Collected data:
_ _ _ _
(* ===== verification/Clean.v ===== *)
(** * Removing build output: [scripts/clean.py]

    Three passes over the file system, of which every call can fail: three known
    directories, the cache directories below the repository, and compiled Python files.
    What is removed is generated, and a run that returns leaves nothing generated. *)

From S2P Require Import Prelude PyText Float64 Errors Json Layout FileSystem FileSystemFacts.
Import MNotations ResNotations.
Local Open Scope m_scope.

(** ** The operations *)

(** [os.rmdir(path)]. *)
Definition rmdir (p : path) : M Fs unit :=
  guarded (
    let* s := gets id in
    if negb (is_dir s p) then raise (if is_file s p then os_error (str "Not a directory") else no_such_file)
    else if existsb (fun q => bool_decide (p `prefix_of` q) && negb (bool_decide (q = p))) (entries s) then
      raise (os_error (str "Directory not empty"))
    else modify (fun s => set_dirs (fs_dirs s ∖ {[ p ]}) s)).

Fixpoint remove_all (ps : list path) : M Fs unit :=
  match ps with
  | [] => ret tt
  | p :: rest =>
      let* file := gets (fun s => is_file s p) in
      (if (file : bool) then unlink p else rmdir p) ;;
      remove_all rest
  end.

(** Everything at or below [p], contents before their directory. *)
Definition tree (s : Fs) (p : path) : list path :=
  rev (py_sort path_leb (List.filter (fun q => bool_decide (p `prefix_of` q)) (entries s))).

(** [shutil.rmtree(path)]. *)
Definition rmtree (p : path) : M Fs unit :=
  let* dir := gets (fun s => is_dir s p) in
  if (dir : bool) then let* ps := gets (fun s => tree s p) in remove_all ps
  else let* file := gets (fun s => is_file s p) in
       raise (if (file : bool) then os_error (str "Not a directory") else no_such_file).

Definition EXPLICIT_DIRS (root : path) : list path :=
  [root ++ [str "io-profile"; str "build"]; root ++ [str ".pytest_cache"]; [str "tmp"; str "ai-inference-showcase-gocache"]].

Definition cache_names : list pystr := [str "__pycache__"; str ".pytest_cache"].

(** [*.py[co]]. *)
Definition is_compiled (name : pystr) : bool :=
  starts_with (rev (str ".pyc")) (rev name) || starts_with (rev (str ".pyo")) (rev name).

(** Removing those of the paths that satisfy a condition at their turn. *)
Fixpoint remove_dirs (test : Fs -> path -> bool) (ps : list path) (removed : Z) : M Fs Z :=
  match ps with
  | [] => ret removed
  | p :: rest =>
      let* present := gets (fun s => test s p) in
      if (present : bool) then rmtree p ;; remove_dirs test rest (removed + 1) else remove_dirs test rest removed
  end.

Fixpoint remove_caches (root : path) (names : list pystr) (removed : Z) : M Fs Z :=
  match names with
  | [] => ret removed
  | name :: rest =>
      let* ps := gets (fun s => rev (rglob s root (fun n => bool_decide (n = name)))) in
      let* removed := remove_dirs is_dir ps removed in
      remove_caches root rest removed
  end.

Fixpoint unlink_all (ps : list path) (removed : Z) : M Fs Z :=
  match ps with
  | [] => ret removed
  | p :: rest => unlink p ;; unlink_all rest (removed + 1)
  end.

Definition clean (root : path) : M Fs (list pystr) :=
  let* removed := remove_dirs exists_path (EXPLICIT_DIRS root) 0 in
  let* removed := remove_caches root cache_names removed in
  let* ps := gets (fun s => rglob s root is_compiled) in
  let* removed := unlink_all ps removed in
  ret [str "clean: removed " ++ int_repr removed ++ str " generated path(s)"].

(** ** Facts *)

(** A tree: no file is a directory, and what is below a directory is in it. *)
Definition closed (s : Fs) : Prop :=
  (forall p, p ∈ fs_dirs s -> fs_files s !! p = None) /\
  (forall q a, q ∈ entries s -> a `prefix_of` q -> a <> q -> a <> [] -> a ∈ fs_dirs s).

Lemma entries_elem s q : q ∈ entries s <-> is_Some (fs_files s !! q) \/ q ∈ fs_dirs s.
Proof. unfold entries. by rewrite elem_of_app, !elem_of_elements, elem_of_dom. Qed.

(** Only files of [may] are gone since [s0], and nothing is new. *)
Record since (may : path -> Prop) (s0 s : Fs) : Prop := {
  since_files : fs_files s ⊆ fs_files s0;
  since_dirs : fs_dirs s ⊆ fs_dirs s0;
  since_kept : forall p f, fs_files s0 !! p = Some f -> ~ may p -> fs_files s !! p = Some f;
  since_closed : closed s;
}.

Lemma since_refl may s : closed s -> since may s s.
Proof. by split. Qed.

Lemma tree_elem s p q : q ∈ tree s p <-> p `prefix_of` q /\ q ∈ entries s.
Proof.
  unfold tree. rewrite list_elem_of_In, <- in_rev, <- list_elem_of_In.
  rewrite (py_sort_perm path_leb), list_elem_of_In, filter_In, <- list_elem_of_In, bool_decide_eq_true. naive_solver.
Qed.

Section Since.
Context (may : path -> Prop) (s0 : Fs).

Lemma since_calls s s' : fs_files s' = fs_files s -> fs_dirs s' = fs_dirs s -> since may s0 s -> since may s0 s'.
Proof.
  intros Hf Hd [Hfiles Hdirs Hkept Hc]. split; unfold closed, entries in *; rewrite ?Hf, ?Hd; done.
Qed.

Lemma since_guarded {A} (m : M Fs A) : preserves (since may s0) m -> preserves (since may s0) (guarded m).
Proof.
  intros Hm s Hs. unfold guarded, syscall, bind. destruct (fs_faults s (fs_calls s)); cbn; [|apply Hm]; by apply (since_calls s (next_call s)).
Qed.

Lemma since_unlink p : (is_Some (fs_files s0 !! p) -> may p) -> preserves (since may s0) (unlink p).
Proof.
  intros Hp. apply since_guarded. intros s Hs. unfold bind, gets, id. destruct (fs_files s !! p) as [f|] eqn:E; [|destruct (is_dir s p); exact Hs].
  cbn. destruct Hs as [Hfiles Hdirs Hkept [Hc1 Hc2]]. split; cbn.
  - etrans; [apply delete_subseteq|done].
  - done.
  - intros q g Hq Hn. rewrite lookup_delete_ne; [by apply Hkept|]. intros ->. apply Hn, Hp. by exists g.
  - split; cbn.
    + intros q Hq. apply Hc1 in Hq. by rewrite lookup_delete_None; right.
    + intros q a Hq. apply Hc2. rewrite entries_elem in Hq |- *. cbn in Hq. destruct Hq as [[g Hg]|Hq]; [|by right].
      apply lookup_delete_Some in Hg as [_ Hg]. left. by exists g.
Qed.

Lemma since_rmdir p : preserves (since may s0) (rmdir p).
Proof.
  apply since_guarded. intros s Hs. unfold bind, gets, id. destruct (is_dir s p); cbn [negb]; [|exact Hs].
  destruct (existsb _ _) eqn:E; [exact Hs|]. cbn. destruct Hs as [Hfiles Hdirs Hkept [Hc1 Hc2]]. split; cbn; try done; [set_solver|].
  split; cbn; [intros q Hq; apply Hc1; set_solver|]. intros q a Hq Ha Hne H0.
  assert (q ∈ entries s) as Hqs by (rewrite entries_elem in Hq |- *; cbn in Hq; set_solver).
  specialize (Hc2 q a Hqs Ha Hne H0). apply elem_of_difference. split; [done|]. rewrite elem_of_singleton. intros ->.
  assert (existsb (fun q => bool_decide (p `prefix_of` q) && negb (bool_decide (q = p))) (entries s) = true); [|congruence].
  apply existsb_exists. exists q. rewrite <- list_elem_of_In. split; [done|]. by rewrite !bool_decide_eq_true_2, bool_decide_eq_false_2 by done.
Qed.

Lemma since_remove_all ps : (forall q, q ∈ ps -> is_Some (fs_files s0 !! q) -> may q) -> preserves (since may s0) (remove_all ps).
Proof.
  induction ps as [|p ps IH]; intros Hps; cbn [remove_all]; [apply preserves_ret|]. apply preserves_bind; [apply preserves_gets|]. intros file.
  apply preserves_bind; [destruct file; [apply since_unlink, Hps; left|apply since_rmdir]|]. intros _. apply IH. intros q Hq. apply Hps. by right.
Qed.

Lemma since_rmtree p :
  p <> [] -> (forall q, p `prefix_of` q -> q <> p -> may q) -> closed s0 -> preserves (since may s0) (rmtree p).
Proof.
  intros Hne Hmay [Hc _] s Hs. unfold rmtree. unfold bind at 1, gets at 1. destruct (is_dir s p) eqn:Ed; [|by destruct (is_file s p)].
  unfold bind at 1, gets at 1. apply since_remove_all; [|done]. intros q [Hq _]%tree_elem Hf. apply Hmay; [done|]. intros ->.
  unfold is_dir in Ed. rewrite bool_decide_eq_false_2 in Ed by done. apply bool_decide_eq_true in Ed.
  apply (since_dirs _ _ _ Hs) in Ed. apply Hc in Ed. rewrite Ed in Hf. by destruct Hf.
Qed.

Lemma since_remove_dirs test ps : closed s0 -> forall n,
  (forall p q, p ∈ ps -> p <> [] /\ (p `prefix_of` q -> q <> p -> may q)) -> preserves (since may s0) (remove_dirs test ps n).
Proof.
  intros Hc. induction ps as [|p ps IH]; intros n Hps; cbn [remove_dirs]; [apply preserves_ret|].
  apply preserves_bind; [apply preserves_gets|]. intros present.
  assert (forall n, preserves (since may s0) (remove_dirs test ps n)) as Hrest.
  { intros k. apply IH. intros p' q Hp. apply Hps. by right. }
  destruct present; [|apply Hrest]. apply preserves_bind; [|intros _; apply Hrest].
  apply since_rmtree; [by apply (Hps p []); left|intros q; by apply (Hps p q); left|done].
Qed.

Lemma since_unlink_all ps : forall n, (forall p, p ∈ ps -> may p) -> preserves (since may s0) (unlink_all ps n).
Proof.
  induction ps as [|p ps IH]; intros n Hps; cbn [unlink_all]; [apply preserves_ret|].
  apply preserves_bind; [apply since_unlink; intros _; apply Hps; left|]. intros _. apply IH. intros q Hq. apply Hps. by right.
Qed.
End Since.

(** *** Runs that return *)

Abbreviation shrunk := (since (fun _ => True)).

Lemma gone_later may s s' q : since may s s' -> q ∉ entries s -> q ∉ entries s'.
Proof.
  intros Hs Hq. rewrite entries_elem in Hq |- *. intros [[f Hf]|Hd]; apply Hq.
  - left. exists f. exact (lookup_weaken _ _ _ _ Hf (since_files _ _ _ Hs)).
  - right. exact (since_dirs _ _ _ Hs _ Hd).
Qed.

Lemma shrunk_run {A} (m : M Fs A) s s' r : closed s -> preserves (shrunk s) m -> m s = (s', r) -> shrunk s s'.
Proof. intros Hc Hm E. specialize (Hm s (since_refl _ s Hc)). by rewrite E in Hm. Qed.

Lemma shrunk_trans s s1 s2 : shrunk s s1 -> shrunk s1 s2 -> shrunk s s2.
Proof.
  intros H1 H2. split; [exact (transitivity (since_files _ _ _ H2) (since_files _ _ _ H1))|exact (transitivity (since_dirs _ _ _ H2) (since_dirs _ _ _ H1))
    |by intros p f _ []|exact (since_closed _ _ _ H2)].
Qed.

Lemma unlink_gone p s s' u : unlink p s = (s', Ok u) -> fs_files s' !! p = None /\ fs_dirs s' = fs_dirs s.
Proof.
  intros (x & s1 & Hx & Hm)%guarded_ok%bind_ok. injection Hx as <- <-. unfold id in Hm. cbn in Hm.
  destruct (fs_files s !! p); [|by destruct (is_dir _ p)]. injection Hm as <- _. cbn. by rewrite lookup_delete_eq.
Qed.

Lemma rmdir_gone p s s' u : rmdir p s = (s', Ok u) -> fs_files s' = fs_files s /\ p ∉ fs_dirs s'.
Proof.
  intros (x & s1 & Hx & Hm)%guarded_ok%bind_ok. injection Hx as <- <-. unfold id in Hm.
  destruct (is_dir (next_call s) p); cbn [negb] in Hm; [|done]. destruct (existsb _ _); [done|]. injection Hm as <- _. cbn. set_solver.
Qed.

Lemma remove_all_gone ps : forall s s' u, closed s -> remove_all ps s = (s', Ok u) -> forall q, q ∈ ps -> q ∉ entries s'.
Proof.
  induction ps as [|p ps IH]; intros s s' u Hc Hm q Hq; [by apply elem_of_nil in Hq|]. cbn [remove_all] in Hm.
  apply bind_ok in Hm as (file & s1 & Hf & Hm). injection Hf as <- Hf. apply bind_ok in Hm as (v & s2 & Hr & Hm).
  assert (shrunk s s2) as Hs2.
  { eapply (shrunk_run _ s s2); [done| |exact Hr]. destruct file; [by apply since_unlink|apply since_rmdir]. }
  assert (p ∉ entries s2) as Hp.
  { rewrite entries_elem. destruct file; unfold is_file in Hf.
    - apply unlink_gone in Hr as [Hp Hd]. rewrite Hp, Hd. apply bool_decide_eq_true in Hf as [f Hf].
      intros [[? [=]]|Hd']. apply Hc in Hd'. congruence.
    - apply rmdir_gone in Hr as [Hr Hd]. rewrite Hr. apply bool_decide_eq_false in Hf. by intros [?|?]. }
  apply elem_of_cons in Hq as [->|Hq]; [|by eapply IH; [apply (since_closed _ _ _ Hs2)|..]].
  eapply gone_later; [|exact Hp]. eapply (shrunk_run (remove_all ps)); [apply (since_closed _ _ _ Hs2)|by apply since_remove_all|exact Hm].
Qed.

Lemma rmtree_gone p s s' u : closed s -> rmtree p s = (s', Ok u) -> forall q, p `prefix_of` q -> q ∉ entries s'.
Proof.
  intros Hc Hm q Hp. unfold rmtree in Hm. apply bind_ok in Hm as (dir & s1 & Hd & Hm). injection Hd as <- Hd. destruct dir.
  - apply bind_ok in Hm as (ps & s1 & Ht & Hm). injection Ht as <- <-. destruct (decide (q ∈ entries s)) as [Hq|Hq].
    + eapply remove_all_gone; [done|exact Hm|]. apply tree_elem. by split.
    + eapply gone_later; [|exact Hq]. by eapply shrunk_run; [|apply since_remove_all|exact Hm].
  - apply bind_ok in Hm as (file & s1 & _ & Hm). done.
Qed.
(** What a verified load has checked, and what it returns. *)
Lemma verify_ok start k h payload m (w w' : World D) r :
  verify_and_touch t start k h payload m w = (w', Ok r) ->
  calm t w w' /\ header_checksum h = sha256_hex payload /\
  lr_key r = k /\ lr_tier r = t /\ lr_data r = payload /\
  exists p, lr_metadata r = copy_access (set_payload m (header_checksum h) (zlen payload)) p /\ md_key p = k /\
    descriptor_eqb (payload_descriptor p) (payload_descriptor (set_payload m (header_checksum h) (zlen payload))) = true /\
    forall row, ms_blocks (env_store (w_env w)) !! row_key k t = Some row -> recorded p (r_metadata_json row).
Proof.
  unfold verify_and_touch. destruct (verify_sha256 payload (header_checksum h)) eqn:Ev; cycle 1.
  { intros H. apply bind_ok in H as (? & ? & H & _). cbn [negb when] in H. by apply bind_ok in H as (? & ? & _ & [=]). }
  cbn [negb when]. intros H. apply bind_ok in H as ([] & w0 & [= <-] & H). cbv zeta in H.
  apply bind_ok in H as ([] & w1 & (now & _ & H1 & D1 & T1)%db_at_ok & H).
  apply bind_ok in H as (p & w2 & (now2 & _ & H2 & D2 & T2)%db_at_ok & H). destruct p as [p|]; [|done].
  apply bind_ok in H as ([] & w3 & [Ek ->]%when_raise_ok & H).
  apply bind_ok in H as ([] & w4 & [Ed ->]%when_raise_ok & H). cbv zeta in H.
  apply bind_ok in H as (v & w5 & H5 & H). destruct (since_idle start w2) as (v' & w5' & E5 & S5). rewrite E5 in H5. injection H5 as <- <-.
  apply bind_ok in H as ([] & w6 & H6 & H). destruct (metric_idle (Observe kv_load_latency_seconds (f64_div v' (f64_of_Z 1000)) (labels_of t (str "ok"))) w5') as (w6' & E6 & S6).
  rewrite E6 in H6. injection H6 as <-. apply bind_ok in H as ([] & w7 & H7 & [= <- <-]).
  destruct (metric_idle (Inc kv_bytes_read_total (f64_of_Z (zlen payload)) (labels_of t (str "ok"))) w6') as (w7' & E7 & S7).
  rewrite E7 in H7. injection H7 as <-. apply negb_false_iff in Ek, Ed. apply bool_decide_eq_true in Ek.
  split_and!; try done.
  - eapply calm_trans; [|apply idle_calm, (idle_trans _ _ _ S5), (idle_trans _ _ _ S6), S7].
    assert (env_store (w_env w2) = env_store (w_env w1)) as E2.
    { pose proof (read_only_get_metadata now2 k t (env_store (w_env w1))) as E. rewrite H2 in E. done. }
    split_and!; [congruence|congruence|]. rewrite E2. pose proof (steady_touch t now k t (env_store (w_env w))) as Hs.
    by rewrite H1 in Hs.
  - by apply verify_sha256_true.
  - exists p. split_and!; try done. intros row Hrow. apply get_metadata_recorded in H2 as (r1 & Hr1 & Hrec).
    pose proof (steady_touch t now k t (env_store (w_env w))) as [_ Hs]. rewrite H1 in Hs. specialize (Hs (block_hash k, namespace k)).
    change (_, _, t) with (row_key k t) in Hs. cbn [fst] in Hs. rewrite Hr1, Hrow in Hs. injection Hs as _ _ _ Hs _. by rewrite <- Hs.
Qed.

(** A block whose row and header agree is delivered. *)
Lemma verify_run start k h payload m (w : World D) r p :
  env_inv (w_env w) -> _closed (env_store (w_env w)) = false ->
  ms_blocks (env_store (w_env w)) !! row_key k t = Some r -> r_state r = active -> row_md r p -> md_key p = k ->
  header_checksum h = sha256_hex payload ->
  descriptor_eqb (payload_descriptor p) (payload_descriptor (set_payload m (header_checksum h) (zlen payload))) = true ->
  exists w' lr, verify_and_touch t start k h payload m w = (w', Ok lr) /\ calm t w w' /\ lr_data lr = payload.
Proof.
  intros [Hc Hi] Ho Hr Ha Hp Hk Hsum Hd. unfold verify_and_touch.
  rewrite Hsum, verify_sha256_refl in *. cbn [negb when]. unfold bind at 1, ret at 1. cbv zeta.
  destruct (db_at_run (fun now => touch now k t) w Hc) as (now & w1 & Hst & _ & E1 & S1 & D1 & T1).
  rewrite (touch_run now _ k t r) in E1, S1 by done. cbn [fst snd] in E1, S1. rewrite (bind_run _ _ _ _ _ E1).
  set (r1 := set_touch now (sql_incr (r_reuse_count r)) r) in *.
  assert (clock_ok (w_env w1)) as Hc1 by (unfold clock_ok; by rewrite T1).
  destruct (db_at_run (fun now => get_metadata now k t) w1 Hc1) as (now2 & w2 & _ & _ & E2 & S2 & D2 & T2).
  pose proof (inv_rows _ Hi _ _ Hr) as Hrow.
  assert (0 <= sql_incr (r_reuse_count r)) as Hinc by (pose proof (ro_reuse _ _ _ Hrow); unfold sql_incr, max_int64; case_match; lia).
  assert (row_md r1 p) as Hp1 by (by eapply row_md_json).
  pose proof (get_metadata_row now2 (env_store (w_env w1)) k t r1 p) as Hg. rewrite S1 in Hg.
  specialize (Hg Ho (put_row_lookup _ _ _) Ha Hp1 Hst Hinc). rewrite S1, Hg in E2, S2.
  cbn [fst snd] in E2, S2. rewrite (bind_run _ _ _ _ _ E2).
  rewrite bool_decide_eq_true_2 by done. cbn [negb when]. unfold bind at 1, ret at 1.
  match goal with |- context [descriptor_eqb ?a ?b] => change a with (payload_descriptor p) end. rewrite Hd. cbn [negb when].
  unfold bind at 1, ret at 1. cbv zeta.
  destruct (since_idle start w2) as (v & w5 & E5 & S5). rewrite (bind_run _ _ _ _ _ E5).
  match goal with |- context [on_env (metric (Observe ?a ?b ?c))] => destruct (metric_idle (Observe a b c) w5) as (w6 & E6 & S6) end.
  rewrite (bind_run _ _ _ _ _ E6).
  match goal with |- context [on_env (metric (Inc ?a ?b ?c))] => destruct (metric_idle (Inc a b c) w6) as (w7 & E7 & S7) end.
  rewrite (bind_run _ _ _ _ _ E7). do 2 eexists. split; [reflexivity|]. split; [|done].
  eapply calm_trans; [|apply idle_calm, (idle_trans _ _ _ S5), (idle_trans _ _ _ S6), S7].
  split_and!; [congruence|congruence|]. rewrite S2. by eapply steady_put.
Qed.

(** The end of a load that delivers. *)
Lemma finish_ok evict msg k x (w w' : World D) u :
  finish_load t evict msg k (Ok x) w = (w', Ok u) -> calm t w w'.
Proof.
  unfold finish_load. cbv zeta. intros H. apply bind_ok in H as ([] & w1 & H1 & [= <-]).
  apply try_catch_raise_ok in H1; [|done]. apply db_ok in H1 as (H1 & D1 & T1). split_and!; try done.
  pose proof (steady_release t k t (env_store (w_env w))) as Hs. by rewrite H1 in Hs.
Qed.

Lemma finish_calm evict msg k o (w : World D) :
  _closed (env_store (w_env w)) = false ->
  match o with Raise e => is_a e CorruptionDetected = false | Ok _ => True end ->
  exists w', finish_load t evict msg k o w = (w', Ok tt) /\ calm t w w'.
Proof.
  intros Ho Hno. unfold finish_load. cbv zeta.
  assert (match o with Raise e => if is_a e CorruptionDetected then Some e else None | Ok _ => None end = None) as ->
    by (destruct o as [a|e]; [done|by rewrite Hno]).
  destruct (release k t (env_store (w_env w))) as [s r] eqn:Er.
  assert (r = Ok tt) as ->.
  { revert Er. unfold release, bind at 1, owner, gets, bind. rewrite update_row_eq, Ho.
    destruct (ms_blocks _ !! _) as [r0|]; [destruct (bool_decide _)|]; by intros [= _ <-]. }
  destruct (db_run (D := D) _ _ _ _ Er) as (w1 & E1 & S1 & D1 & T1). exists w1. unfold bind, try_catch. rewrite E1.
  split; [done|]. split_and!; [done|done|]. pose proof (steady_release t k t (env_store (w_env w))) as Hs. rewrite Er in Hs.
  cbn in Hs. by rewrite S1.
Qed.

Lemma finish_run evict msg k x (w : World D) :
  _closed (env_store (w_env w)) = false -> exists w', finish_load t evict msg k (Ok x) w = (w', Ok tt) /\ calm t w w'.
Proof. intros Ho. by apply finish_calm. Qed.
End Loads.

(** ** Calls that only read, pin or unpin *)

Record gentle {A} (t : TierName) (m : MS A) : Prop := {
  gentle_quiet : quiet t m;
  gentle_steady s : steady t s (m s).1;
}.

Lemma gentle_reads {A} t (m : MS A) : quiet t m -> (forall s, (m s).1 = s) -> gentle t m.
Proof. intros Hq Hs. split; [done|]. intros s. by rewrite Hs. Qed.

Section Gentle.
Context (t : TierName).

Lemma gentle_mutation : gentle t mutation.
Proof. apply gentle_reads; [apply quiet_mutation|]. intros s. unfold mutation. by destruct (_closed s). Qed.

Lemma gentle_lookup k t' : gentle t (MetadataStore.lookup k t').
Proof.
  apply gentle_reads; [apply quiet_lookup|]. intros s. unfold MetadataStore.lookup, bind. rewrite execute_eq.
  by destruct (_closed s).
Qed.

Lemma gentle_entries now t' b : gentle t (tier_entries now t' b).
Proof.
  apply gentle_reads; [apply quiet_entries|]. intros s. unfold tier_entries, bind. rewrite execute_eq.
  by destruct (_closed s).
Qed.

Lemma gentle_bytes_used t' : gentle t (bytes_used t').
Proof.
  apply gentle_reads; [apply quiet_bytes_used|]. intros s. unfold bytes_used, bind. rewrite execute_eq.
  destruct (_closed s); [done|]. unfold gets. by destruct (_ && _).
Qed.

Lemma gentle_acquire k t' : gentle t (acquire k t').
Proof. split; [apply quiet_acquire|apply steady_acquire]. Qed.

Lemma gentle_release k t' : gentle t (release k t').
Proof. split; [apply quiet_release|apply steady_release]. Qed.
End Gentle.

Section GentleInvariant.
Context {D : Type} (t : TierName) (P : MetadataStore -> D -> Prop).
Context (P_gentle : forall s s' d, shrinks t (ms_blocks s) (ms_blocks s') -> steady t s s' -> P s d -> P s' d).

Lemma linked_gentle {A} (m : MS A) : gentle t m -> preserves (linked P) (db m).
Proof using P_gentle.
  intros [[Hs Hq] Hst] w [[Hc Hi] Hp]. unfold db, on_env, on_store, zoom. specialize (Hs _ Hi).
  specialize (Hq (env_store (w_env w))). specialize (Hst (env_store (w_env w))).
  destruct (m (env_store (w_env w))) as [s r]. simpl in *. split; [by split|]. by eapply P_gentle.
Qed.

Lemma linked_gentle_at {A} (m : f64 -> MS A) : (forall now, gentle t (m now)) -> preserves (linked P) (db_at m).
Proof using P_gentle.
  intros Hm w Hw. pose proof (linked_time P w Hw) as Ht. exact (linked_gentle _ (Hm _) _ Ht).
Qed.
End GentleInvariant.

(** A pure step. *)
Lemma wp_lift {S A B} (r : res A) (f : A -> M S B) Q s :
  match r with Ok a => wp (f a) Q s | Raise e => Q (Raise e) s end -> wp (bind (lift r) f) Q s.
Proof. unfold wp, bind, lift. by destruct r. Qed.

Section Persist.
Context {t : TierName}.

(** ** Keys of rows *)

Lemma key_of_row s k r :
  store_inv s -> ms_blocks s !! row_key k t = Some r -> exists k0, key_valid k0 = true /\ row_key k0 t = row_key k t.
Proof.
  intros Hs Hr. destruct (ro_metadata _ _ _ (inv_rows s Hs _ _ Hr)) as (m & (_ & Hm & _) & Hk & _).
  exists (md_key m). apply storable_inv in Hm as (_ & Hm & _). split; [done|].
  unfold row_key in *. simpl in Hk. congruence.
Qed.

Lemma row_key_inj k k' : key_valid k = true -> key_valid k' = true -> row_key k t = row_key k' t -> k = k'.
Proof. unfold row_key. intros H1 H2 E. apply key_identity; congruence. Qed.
_ _ _ _
▸ **Directions**
Give back, verbatim, the lines from the top of the entries above through the line containing "if negb (is_dir".

▸ **Response to this task**
(* ===== verification/Clean.v ===== *)
(** * Removing build output: [scripts/clean.py]

    Three passes over the file system, of which every call can fail: three known
    directories, the cache directories below the repository, and compiled Python files.
    What is removed is generated, and a run that returns leaves nothing generated. *)

From S2P Require Import Prelude PyText Float64 Errors Json Layout FileSystem FileSystemFacts.
Import MNotations ResNotations.
Local Open Scope m_scope.

(** ** The operations *)

(** [os.rmdir(path)]. *)
Definition rmdir (p : path) : M Fs unit :=
  guarded (
    let* s := gets id in
    if negb (is_dir s p) then raise (if is_file s p then os_error (str "Not a directory") else no_such_file)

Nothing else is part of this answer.